Consider multiple evaluation design options

The counterfactual-based evaluation approach to integrated conservation and health can take on multiple forms. The case studies highlight that quasi-experimental methods can be considered, in combination with a mix of impact and rigorous performance evaluation methods for a single program. In the case of landscape level projects (including many conservation and biodiversity projects), a whole of project RCT is obviously not feasible. However, specific activities or interventions within a project’s strategic approach might be amenable to evaluation through an RCT. This could include many community or individual level activities, such as alternative livelihoods, behavioral change, or knowledge and awareness raising interventions designed to reduce wildlife trafficking.

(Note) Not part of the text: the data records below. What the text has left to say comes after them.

(** * SRT audio sync: a shallow embedding of the core of [ghepvoice.py]

    The development follows the source file top-down:

    - binary64 arithmetic (Python [float]) on top of [SpecFloat];
    - the [str] methods the core relies on ([strip], [replace], [lower],
      [zfill], [startswith], ...);
    - a backtracking matcher for the fragment of [re] used by the two
      timestamp patterns and the cue-block pattern;
    - [parse_srt_time], [parse_srt_file], [find_audio_for_subtitle], the
      speed decision of [_sync_thread], the [atempo] chain of
      [process_audio_speed] and the segment walk of [create_timeline];
    - the path utilities ([get_app_dir], [get_default_ffmpeg_path],
      [get_default_ffprobe_path], for a platform other than win32), the
      command built by [process_audio_speed] and the matching and
      processing loops of [_sync_thread].

    Characters are [ascii] values read as the code points 0..255.  In that
    range [\d] is exactly [0-9], and [\s] / [str.isspace] is the set
    09-0D, 1C-1F, 20, 85, A0. *)

From Stdlib Require Import ZArith List Bool Ascii String Lia.
From Stdlib Require Import Permutation Sorted.
From Stdlib Require Import SpecFloat QArith Qabs.
Import ListNotations.

Open Scope Z_scope.

(** ** Python exceptions raised by the embedded code *)

Inductive exc : Type :=
| ValueError         (* the spec's FormatError *)
| ZeroDivisionError.

Inductive result (A : Type) : Type :=
| Ok (a : A)
| Raise (e : exc).

Arguments Ok {A} a.
Arguments Raise {A} e.

Definition bind {A B : Type} (r : result A) (f : A -> result B) : result B :=
  match r with
  | Ok a => f a
  | Raise e => Raise e
  end.

Notation "x <- c ;; k" := (bind c (fun x => k))
  (at level 61, c at next level, right associativity).

(** ** binary64 *)

Definition float := spec_float.

Definition prec : Z := 53.
Definition emax : Z := 1024.

Definition fadd : float -> float -> float := SFadd prec emax.
Definition fsub : float -> float -> float := SFsub prec emax.
Definition fmul : float -> float -> float := SFmul prec emax.

(** IEEE division; Python's [/] first tests the divisor, see [py_truediv]. *)
Definition fdiv : float -> float -> float := SFdiv prec emax.

Definition fltb : float -> float -> bool := SFltb.
Definition fleb : float -> float -> bool := SFleb.
Definition feqb : float -> float -> bool := SFeqb.

(** [a > b] and [a >= b] on floats. *)
Definition fgtb (a b : float) : bool := fltb b a.
Definition fgeb (a b : float) : bool := fleb b a.

(** [float(z)], correctly rounded (exact whenever [|z| < 2^53]). *)
Definition of_Z (z : Z) : float := binary_normalize prec emax z 0 false.

(** The decimal literal [m / 10^k]: both operands are exact for the
    literals of this program, so the correctly rounded quotient is the
    double the Python parser produces for the literal. *)
Definition dec (m : Z) (k : nat) : float :=
  fdiv (of_Z m) (of_Z (10 ^ Z.of_nat k)).

Definition is_zero (x : float) : bool :=
  match x with
  | S754_zero _ => true
  | _ => false
  end.

Definition is_nan (x : float) : bool :=
  match x with
  | S754_nan => true
  | _ => false
  end.

Definition is_finite (x : float) : bool :=
  match x with
  | S754_zero _ | S754_finite _ _ _ => true
  | _ => false
  end.

(** [a / b] on Python floats: ZeroDivisionError on a zero divisor. *)
Definition py_truediv (a b : float) : result float :=
  if is_zero b then Raise ZeroDivisionError else Ok (fdiv a b).

(** ** Python numbers: [parse_srt_time] returns an [int] on its fallback
    branch and a [float] otherwise. *)

Inductive pynum : Type :=
| PyInt (z : Z)
| PyFloat (f : float).

(** Exact comparison of an integer with a float (CPython compares the
    mathematical values, without rounding the integer). *)
Definition Z_compare_float (z : Z) (f : float) : option comparison :=
  match f with
  | S754_nan => None
  | S754_infinity s => Some (if s then Gt else Lt)
  | S754_zero _ => Some (z ?= 0)
  | S754_finite s m e =>
      let v := if s then Zneg m else Zpos m in
      Some (if 0 <=? e then z ?= v * 2 ^ e else z * 2 ^ (- e) ?= v)
  end.

Definition py_eq (a b : pynum) : bool :=
  match a, b with
  | PyInt x, PyInt y => x =? y
  | PyFloat x, PyFloat y => feqb x y
  | PyInt x, PyFloat y
  | PyFloat y, PyInt x =>
      match Z_compare_float x y with
      | Some Eq => true
      | _ => false
      end
  end.

(** The value a float-annotated dataclass field carries in later float
    arithmetic: an [int] is promoted (exactly, for the magnitudes
    [parse_srt_time] can return). *)
Definition to_float (a : pynum) : float :=
  match a with
  | PyInt z => of_Z z
  | PyFloat f => f
  end.

(** [a - b]: integer subtraction on two ints, float subtraction after
    promotion otherwise. *)
Definition py_sub (a b : pynum) : pynum :=
  match a, b with
  | PyInt x, PyInt y => PyInt (x - y)
  | _, _ => PyFloat (fsub (to_float a) (to_float b))
  end.

(** ** Strings *)

Definition str := list ascii.

Definition py (s : string) : str := list_ascii_of_string s.

Definition code (c : ascii) : N := N_of_ascii c.

Definition isdigit (c : ascii) : bool :=
  ((48 <=? code c) && (code c <=? 57))%N.

Definition isspace (c : ascii) : bool :=
  let n := code c in
  (((9 <=? n) && (n <=? 13)) || ((28 <=? n) && (n <=? 32))
   || (n =? 133) || (n =? 160))%N.

Definition digit_val (c : ascii) : Z := Z.of_N (code c) - 48.

(** [int(s)] for a string of decimal digits. *)
Definition int_of_digits (s : str) : Z :=
  fold_left (fun acc c => 10 * acc + digit_val c) s 0.

Fixpoint lstrip (s : str) : str :=
  match s with
  | c :: s' => if isspace c then lstrip s' else s
  | [] => []
  end.

Definition rstrip (s : str) : str := rev (lstrip (rev s)).

Definition strip (s : str) : str := rstrip (lstrip s).

Fixpoint startswith (s p : str) {struct p} : bool :=
  match p, s with
  | [], _ => true
  | x :: p', y :: s' => Ascii.eqb x y && startswith s' p'
  | _ :: _, [] => false
  end.

(** [s.replace(old, new)] for a non-empty [old]: leftmost non-overlapping
    occurrences; [skip] counts the characters of an occurrence still to be
    dropped. *)
Fixpoint replace_from (old new s : str) (skip : nat) : str :=
  match s with
  | [] => []
  | c :: s' =>
      match skip with
      | S n => replace_from old new s' n
      | O =>
          if startswith s old
          then (new ++ replace_from old new s' (Nat.pred (List.length old)))%list
          else c :: replace_from old new s' O
      end
  end.

Definition replace (old new s : str) : str := replace_from old new s O.

(** ** The fragment of [re] used by the program

    Quantifiers only ever apply to a single character class in the three
    patterns of the source, so [Rep] carries the class.  [Eos] is [$]
    without MULTILINE: the end of the string, or just before a final
    newline. *)

Inductive regex : Type :=
| Eps
| Chr (p : ascii -> bool)
| Cat (r1 r2 : regex)
| Alt (r1 r2 : regex)
| Rep (greedy : bool) (lo : nat) (hi : option nat) (p : ascii -> bool)
| Grp (i : nat) (r : regex)
| Look (r : regex)
| Eos.

Definition Lit (c : ascii) : regex := Chr (Ascii.eqb c).

Fixpoint sequence (rs : list regex) : regex :=
  match rs with
  | [] => Eps
  | [r] => r
  | r :: rs' => Cat r (sequence rs')
  end.

Definition nl : ascii := "010"%char.

Definition any (c : ascii) : bool := true.

(** Captured groups, most recent first. *)
Definition captures := list (nat * str).

Fixpoint group (i : nat) (caps : captures) : str :=
  match caps with
  | [] => []
  | (j, s) :: caps' => if Nat.eqb i j then s else group i caps'
  end.

Definition orelse {A : Type} (a b : option A) : option A :=
  match a with
  | Some x => Some x
  | None => b
  end.

Definition more (hi : option nat) : bool :=
  match hi with
  | Some O => false
  | _ => true
  end.

(** The text consumed between [s] and its suffix [s']. *)
Definition consumed (s s' : str) : str :=
  firstn (List.length s - List.length s') s.

Definition answer := option (str * captures).
(** [User.create({ name, occupation, newsletter })]: the key and the
    timestamp are generated by the storage. *)
Definition User_create (name : string) (occupation : option string) (newsletter : bool)
    : M User :=
  storage (fun db =>
    let u := mkUser (Z.of_nat (db_next db)) name occupation newsletter (Z.of_nat (db_next db)) in
    (Ok u, set_next (S (db_next db)) (set_users (db_users db ++ [u]) db))).

(** [User.update({ name, occupation, newsletter }, { where: { id } })]:
    the number of updated rows. *)
Definition User_update (name : string) (occupation : option string) (newsletter : bool)
    (id : option string) : M nat :=
  storage (where_key id (fun i db =>
    let hit u := key_eq (db_backend db) (user_id u) i in
    let upd u := if hit u
                 then mkUser (user_id u) name occupation newsletter (user_createdAt u)
                 else u in
    (Ok (length (filter hit (db_users db))), set_users (map upd (db_users db)) db))).

(** [User.destroy({ where: { id } })] *)
Definition User_destroy (id : option string) : M nat :=
  storage (where_key id (fun i db =>
    let hit u := key_eq (db_backend db) (user_id u) i in
    (Ok (length (filter hit (db_users db))),
     set_users (filter (fun u => negb (hit u)) (db_users db)) db))).

(** [Address.destroy({ where: { userId } })] *)
Definition Address_destroy_userId (userId : option string) : M nat :=
  storage (where_key userId (fun i db =>
    let hit a := key_eq (db_backend db) (address_userId a) i in
    (Ok (length (filter hit (db_addresses db))),
     set_addresses (filter (fun a => negb (hit a)) (db_addresses db)) db))).

(** [Address.destroy({ where: { id } })] *)
Definition Address_destroy_id (id : option string) : M nat :=
  storage (where_key id (fun i db =>
    let hit a := key_eq (db_backend db) (address_id a) i in
    (Ok (length (filter hit (db_addresses db))),
     set_addresses (filter (fun a => negb (hit a)) (db_addresses db)) db))).

(** [Address.create({ street, number, city, userId })]. Modelled from the
    spec (the [Address] model, models/Address, is not in the sources): its
    [userId] is required, so an [undefined] one is a validation error, and
    it is a foreign key to [User], so the backend stores the integer it
    converts the value to only when a user has that key. *)
Definition Address_create (street : string) (number : option string) (city : string)
    (userId : option string) : M Address :=
  storage (fun db =>
    match userId with
    | None => (Err "notNull Violation: Address.userId cannot be null", db)
    | Some uid =>
        match key_of (db_backend db) uid with
        | None => (Err "Incorrect integer value for column 'userId'", db)
        | Some k =>
            if existsb (fun u => Z.eqb (user_id u) k) (db_users db) then
              let a := mkAddress (Z.of_nat (db_next db)) street number city k
                         (Z.of_nat (db_next db)) in
              (Ok a, set_next (S (db_next db)) (set_addresses (db_addresses db ++ [a]) db))
            else (Err "Cannot add or update a child row: a foreign key constraint fails", db)
        end
    end).

End Sequelize.

(** ** The route handlers *)
Module Routes.
Import Sequelize.

(** [parseInt(req.query.page) || 1] *)
Definition page_param (qr : Query) : Z := Js.or_number (Js.parseInt (query_page qr)) 1.

(** [parseInt(req.query.limit) || 3] *)
Definition limit_param (qr : Query) : Z := Js.or_number (Js.parseInt (query_limit qr)) 3.

(** The [where] object built from [q] and [newsletter]. *)
Definition listing_where (qr : Query) : UserWhere :=
  mkUserWhere
    (if Js.truthy (query_q qr)
     then Some ("%" ++ Js.template (query_q qr) ++ "%")%string else None)
    (if Js.truthy (query_newsletter qr)
     then Some (Js.strict_eq (query_newsletter qr) "true") else None).

(** [GET /] *)
Definition get_root (qr : Query) : M Response :=
  try_catch
    (let page := page_param qr in
     let limit := limit_param qr in
     let offset := (page - 1) * limit in
     r <- User_findAndCountAll (listing_where qr) limit offset ;;
     let '(users, count) := r in
     ret (Render "home"
            (mkRenderData (Some users) (Some page)
               (Some (Js.ceil_div (Z.of_nat count) limit))
               (query_q qr) (query_newsletter qr) None None None)))
    (fun e =>
       _ <- log ("Erro ao carregar usuários: " ++ e)%string ;;
       ret (Render "home"
              (mkRenderData (Some []) None None None None
                 (Some "Erro ao carregar usuários") None None))).

(** [!name || name.trim().length < 2] *)
Definition name_invalid (name : option string) : bool :=
  negb (Js.truthy name) || (String.length (Js.trim (Js.template name)) <? 2)%nat.

(** [occupation ? occupation.trim() : null] *)
Definition trim_or_null (v : option string) : option string :=
  if Js.truthy v then Some (Js.trim (Js.template v)) else None.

Another form is to approach the human health component as an ‘add-on’ to explore as part of a planned evaluation of a conservation, biodiversity, or wildlife demand project. This is highlighted by the RESTORE case study where health is not part of the intervention package but the evaluation will explore a number of environmental and health linkages. In the case of projects seeking to understand the influence of land-use change on zoonotic spillover risk, this would not require fundamentally different programming—it can instead focus on collecting additional data sources and measuring additional data sources and outcomes for interventions related to land-use change or wildlife demand reduction. This means that—if there is sufficient funding—modules to measure health outcomes can be tacked onto a conservation or biodiversity intervention where we anticipate improvements to ecosystem health. This could also include adding on modules to measure zoonotic risk factors, in cases where we expect improvements in habitats for wildlife with a greater risk of zoonotic spillover.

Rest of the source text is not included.